One icy morning, they were heading back towards the house after their ride and paused to look down on it from a rise that offered the best view of the great pile. They had not gone fast or hard; the horses were not chilled, and though they shifted a little, they seemed content enough to stand for a while at their riders’ command, nuzzling each other affectionately and blowing out great clouds of steaming breath. A couple of Edward’s spaniels had accompanied them, but they were off snuffling about in the dead leaves under the trees.
The mansion was impressive, even intimidating – the vast frontage and the reflecting pond that ran towards it, the huge Renaissance fountain frozen in the centre, mantled in long icicles, and the stables and other outbuildings stretching back like a village in themselves. Smoke rose straight up from many chimneys into the still air, the only movement in the wintry scene.

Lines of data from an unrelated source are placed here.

Definition add_dir (meta : Metadata) (es : list DirEntry) (acc : option Metadata * list DirEntry) :=
  (match acc.1 with Some m => Some m | None => Some meta end, acc.2 ++ es).

Fixpoint open_direct (ctx : FsContext) (targets : list BindTarget)
    (acc : option Metadata * list DirEntry) : M W Gathered :=
  match targets with
  | [] => mret (inr acc)
  | t :: targets' =>
      meta ← stat_or_saved ctx t;
      if Meta.is_dir meta then
        es ← fs_read_dir (target_fs t) ctx (t_path t);
        open_direct ctx targets' (add_dir meta es acc)
      else
        f ← fs_open (target_fs t) ctx (t_path t); mret (inl f)
  end.

(** The targets above [name] with the path each gives it, those bound at [name]
    itself left out. *)
Definition routes_above (name : string) (groups : list (string * list BindTarget))
    : list (BindTarget * string) :=
  groups ≫= λ '(bind_path, targets),
    if decide (bind_path = name) then []
    else (λ t, (t, target_path bind_path (t_path t) name)) <$> targets.

Fixpoint open_above (ctx : FsContext) (routes : list (BindTarget * string))
    (acc : option Metadata * list DirEntry) : M W Gathered :=
  match routes with
  | [] => mret (inr acc)
  | (t, full) :: routes' =>
      r ← attempt (fs_stat (target_fs t) ctx full);
      match r with
      | Ok meta =>
          if Meta.is_dir meta then
            es ← fs_read_dir (target_fs t) ctx full;
            open_above ctx routes' (add_dir meta es acc)
          else
            f ← fs_open (target_fs t) ctx full; mret (inl f)
      | Err e => if kind_is NotFound e then open_above ctx routes' acc else throw e
      | Panic => panic
      | NoFuel => no_fuel
      end
  end.

Definition open (ctx : FsContext) (name : string) : M W H :=
  guard_err (negb (valid_path name)) (EPath "open" name NotFound) ;;
  let ctx := Ctx.with_origin name "open" ctx in
  let name := clean_path name in
  direct ← direct_targets name;
  g ← open_direct ctx (default [] direct) (None, []);
  match g with
  | inl f => mret f
  | inr acc =>
      groups ← matching_targets name;
      g ← open_above ctx (routes_above name groups) acc;
      match g with
      | inl f => mret f
      | inr (dir_meta, entries) =>
          es ← synthesize_entries ctx name;
          let entries := entries ++ es in
          if negb (bool_decide (entries = [])) || bool_decide (is_Some dir_meta)
             || bool_decide (name = ".")
          then
            let meta := default (Meta.dir (base_name name) 493) dir_meta in
            mret (directory_file meta entries)
          else throw (EPath "open" name NotFound)
      end
  end.

(** ** [stat] *)

Fixpoint stat_direct (ctx : FsContext) (name : string) (targets : list BindTarget)
    : M W (option Metadata) :=
  match targets with
  | [] => mret None
  | t :: targets' =>
      r ← attempt (fs_stat (target_fs t) ctx (t_path t));
      match r with
      | Ok meta => mret (Some (Meta.set_name (base_name name) meta))
      | Err _ => stat_direct ctx name targets'
      | Panic => panic
      | NoFuel => no_fuel
      end
  end.
(* ===== verification/VfsProps.v ===== *)
(** * Properties of namespaces

    Which targets a path resolves to and in what order, the path each target is
    asked for, and the effect of [bind] and [unbind] on the table. *)

From stdpp Require Import base list numbers option strings sorting.
From Stdlib Require Import ZArith Lia Ascii.
From S2P Require Import Prelude Strs BTree Core FsTrait MemFs MemFsFacts MemFsProps Vfs.

Local Open Scope Z_scope.

(** ** Definitions used by the statements *)

(** Every bound path is valid, and the table is ordered. *)
Definition bindings_wf (b : Bindings) : Prop :=
  bt_wf b ∧ ∀ p, p ∈ bt_keys b → valid_path p = true.

(** [bind_path] is at or above [name], component by component. *)
Definition at_or_above (bind_path name : string) : Prop :=
  parts_of bind_path `prefix_of` parts_of name.

(** A world with a binding table beside the state of one filesystem. *)
#[global] Instance pair_bindings {W} : HasBindings (Bindings * W) := {
  bindings := fst;
  set_bindings b w := (b, snd w);
  bindings_set _ _ := eq_refl
}.

Definition beside {W H A} (m : M (H * W) A) : M (H * (Bindings * W)) A := λ '(h, (b, w)),
  let '(r, (h', w')) := m (h, w) in (r, (h', (b, w'))).

#[global] Instance pair_handle {W H} `{!FileHandle W H} : FileHandle (Bindings * W) H := {
  fh_read n := beside (fh_read n);
  fh_write data := beside (fh_write data);
  fh_read_at n off := beside (fh_read_at n off);
  fh_write_at data off := beside (fh_write_at data off);
  fh_seek pos := beside (fh_seek pos);
  fh_stat := beside fh_stat;
  fh_read_dir n := beside (fh_read_dir n);
  fh_sync := beside fh_sync;
  fh_close := beside fh_close
}.
(** Select the branch of a body decoder whose message type is known. *)
Ltac pick_type :=
  cbv [decode_request_body decode_response_body Z.eqb Pos.eqb
    msg.RLERROR msg.TLOPEN msg.RLOPEN msg.TLCREATE msg.RLCREATE msg.TSYMLINK msg.RSYMLINK
    msg.TREADLINK msg.RREADLINK msg.TGETATTR msg.RGETATTR msg.TSETATTR msg.RSETATTR
    msg.TXATTRWALK msg.RXATTRWALK msg.TXATTRCREATE msg.RXATTRCREATE msg.TREADDIR
    msg.RREADDIR msg.TFSYNC msg.RFSYNC msg.TLINK msg.RLINK msg.TMKDIR msg.RMKDIR
    msg.TRENAMEAT msg.RRENAMEAT msg.TUNLINKAT msg.RUNLINKAT msg.TVERSION msg.RVERSION
    msg.TATTACH msg.RATTACH msg.TFLUSH msg.RFLUSH msg.TWALK msg.RWALK msg.TREAD msg.RREAD
    msg.TWRITE msg.RWRITE msg.TCLUNK msg.RCLUNK msg.TREMOVE msg.RREMOVE].

Lemma encode_request_parses r typ body :
  request_wf r → encode_request_body r = Ok (typ, body) →
  parses (decode_request_body typ) body r ∧ in_u8 typ.
Proof.
  intros Hwf He.
  destruct r; cbn in Hwf; unfold encode_request_body in He; cbn zeta in He; inv_enc He;
    injection He as <- <-; (split; [|done]); wire_norm;
    try (pick_type; parse_body).
  destruct Hwf as (? & ? & ?). by apply walk_parses.
Qed.
Lemma srv_xattrcreate_ok fid name size flags :
  0 ≤ size → (np = true → size ≤ ISIZE_MAX) →
  triple (inv []) (srv_xattrcreate fid name size flags) (srv_xattrcreate fid name size flags)
    reply_ok.
Proof.
  intros H0 Hmax. unfold srv_xattrcreate.
  eapply rel_bind; [apply (rel_guard _ _ _ _ _ (λ _ st, inv [] st)); auto|]. intros [].
  rel_bind_call.
  eapply (rel_bind _ _ _ _ _ _ _ (λ x st, xattr_ok x ∧ xw_expected_size x ≤ ISIZE_MAX ∧ inv [] st)).
  - apply rel_lift. intros st Hi%inv_nil.
    destruct (Xattr.new name flags size) as [x|e| |] eqn:Hx.
    + apply xattr_new_ok in Hx as (-> & ? & ?); auto.
    + done.
    + split; [|done]. destruct np; [|done]. specialize (Hmax eq_refl). unfold Xattr.new in Hx.
      by rewrite (proj2 (Z.ltb_ge _ _)) in Hx.
    + unfold Xattr.new in Hx. by case_match.
  - intros x. apply rel_pure; intros Hx. apply rel_pure; intros Hm.
    eapply rel_bind; [apply rel_set_fid_drop; [|done]|intros []; rel_reply].
    split; [by destruct H1|done].
Qed.

Lemma srv_read_ok fid offset count : 0 ≤ offset → 0 ≤ count →
  triple (inv []) (srv_read fid offset count) (srv_read fid offset count) reply_ok.
Proof.
  intros Ho Hc. unfold srv_read. rel_bind_call.
  eapply (rel_bind _ _ _ _ _ _ _ (λ _ st, inv [] st)); [|intros data; rel_reply].
  unfold st_handles. destruct a as [p [|file|data|write] fl] eqn:Hf; cbn [fid_st_handle app].
  - apply rel_throw. auto.
  - eapply rel_weaken; [eapply rel_fid_file; [apply fh_read_at_good|done]|done|]. by intros ? ? [_ ?].
  - apply rel_if; intros Hle; bool_to_prop; [by apply rel_ret|].
    apply rel_lift. intros st Hi. unfold slice. destruct H0 as [_ Hd]. cbn in Hd.
    destruct ((0 <=? offset) && _ && _) eqn:Hr; [done|]. split; [|done].
    destruct np; [|done]. specialize (Hd eq_refl). exfalso.
    apply not_true_iff_false in Hr. apply Hr. rewrite !andb_true_iff, !Z.leb_le.
    unfold USIZE_MAX, U64_MAX, ISIZE_MAX, I64_MAX in *. lia.
  - apply rel_throw. auto.
Qed.

Lemma srv_write_ok fid offset data : 0 ≤ offset →
  triple (inv []) (srv_write fid offset data) (srv_write fid offset data) reply_ok.
Proof.
  intros Ho. unfold srv_write. rel_bind_call.
  eapply (rel_bind _ _ _ _ _ _ _ (λ n st, (np = true → 0 ≤ n) ∧ inv [] st)).
  - unfold st_handles. destruct a as [p [|file|d|x] fl] eqn:Hf; cbn [fid_st_handle app].
    + apply rel_throw. auto.
    + eapply rel_fid_file; [apply fh_write_at_good|done].
    + apply rel_throw. auto.
    + destruct H0 as [Hp [Hx Hm]]. pose proof (write_at_ok x offset data Hx Hm Ho) as [Hx' Hm'].
      rewrite write_at_fits in * by done.
      destruct (fits _ _); cbn [snd] in *.
      * eapply rel_bind; [apply rel_set_fid_drop; [split; [done|split; [done|lia]]|done]|].
        intros []. apply rel_lift. intros st Hi. split; [|done]. intros _. apply blen_nonneg.
      * eapply rel_bind; [by apply rel_set_fid_drop|]. intros []. by apply rel_lift.
  - intros n. apply rel_pure. intros Hn. apply rel_if; intros Hle; bool_to_prop.
    + apply rel_ret. intros st Hi. split; [|done]. intros Hnp. cbn. split; auto.
    + by apply rel_throw.
Qed.

(** A committed value is still a good one. *)
Lemma commit_ok f hs : fid_good np f →
  triple (inv (st_handles f ++ hs)) (commit_xattr_if_ready fs1 f) (commit_xattr_if_ready fs2 f)
    (λ f' st, fid_good np f' ∧ inv (st_handles f' ++ hs) st).
Proof.
  intros Hg. unfold commit_xattr_if_ready.
  assert (∀ st, inv (st_handles f ++ hs) st → inv hs st) as Hdrop
    by (intros st; apply inv_drop).
  destruct (fid_st_handle f) as [|file|data|x] eqn:Hf; [by apply rel_ret..|].
  destruct Hg as [Hp Hx]. rewrite Hf in Hx.
  apply rel_if; intros _.
  { apply rel_ret. intros st Hi. split; [split; [done|by rewrite Hf]|done]. }
  eapply rel_bind; [apply (rel_guard _ _ _ _ _ (λ _ st, inv hs st)); eauto using inv_nil|].
  intros []. eapply rel_bind; [by apply rel_fs, law_set_xattr|]. rel_intro.
  apply rel_ret. intros st Hi. split; [|done]. by split.
Qed.

Lemma srv_clunk_ok fid :
  triple (inv []) (srv_clunk fs1 fid) (srv_clunk fs2 fid) reply_ok.
Proof.
  unfold srv_clunk. rel_bind_call. destruct a as [f|]; [|by intros st Hi].
  apply rel_pure. intros Hf. cbn [ok_or].
  apply rel_bind_ret.
  eapply rel_bind; [by apply commit_ok|]. intros f'. apply rel_pure. intros Hf'.
  unfold st_handles. destruct (fid_st_handle f') as [|h| |]; cbn [app]; [rel_reply| |rel_reply..].
  eapply rel_bind; [apply rel_with_handle, fh_close_good|]. intros [u h']. apply rel_ret.
  intros st [Hi _]. split; [done|]. by eapply inv_nil.
Qed.

Lemma srv_remove_ok fid :
  triple (inv []) (srv_remove fs1 fid) (srv_remove fs2 fid) reply_ok.
Proof.
  unfold srv_remove. rel_bind_call. destruct a as [f|]; [|by intros st Hi].
  apply rel_pure. intros Hf. cbn [ok_or].
  apply rel_bind_ret.
  eapply rel_bind.
  { apply (rel_guard _ _ _ _ _ (λ _ st, inv (st_handles f ++ []) st)); eauto using inv_nil. }
  intros []. apply (rel_bind _ _ _ _ _ _ _ (λ _ st, inv [] st)).
  - unfold st_handles. destruct (fid_st_handle f) as [|h| |]; cbn [app];
      [by apply rel_ret| |by apply rel_ret..].
    eapply rel_bind; [apply rel_on_handle, fh_close_good|]. intros [r h']. apply rel_ret.
    intros st [Hi _]. by eapply inv_nil.
  - intros []. eapply rel_bind; [eapply rel_fs_unit; by eauto with laws|].
    intros []. rel_reply.
Qed.

Lemma srv_mkdir_ok fid name mode :
  triple (inv []) (srv_mkdir fs1 fid name mode) (srv_mkdir fs2 fid name mode) reply_ok.
Proof. unfold srv_mkdir. do 4 rel_bind_call. rel_reply. Qed.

His companion made a sudden sound that seemed like distress, and he turned to look at her in concern. She was dressed in a habit of rich, deep-blue velvet, with a jaunty little cap set on her lustrous, dark curls, trimmed with a matching feather. Her cheeks were rosy from the cold and the exercise, and she made an enchanting picture, he could not help but think. He also thought that there were tears in her eyes, and though he felt awkward to see such unconcealed emotion, he could not do anything but ask, ‘What’s the matter, your grace? I hope you are not unwell.’
She smiled at him, but it was a poor effort. ‘I am quite well, thank you, sir. It’s just that it takes me by surprise sometimes, the size of it.’ She waved her gloved hand at one of the finest and largest baroque mansions in England. ‘The responsibility.’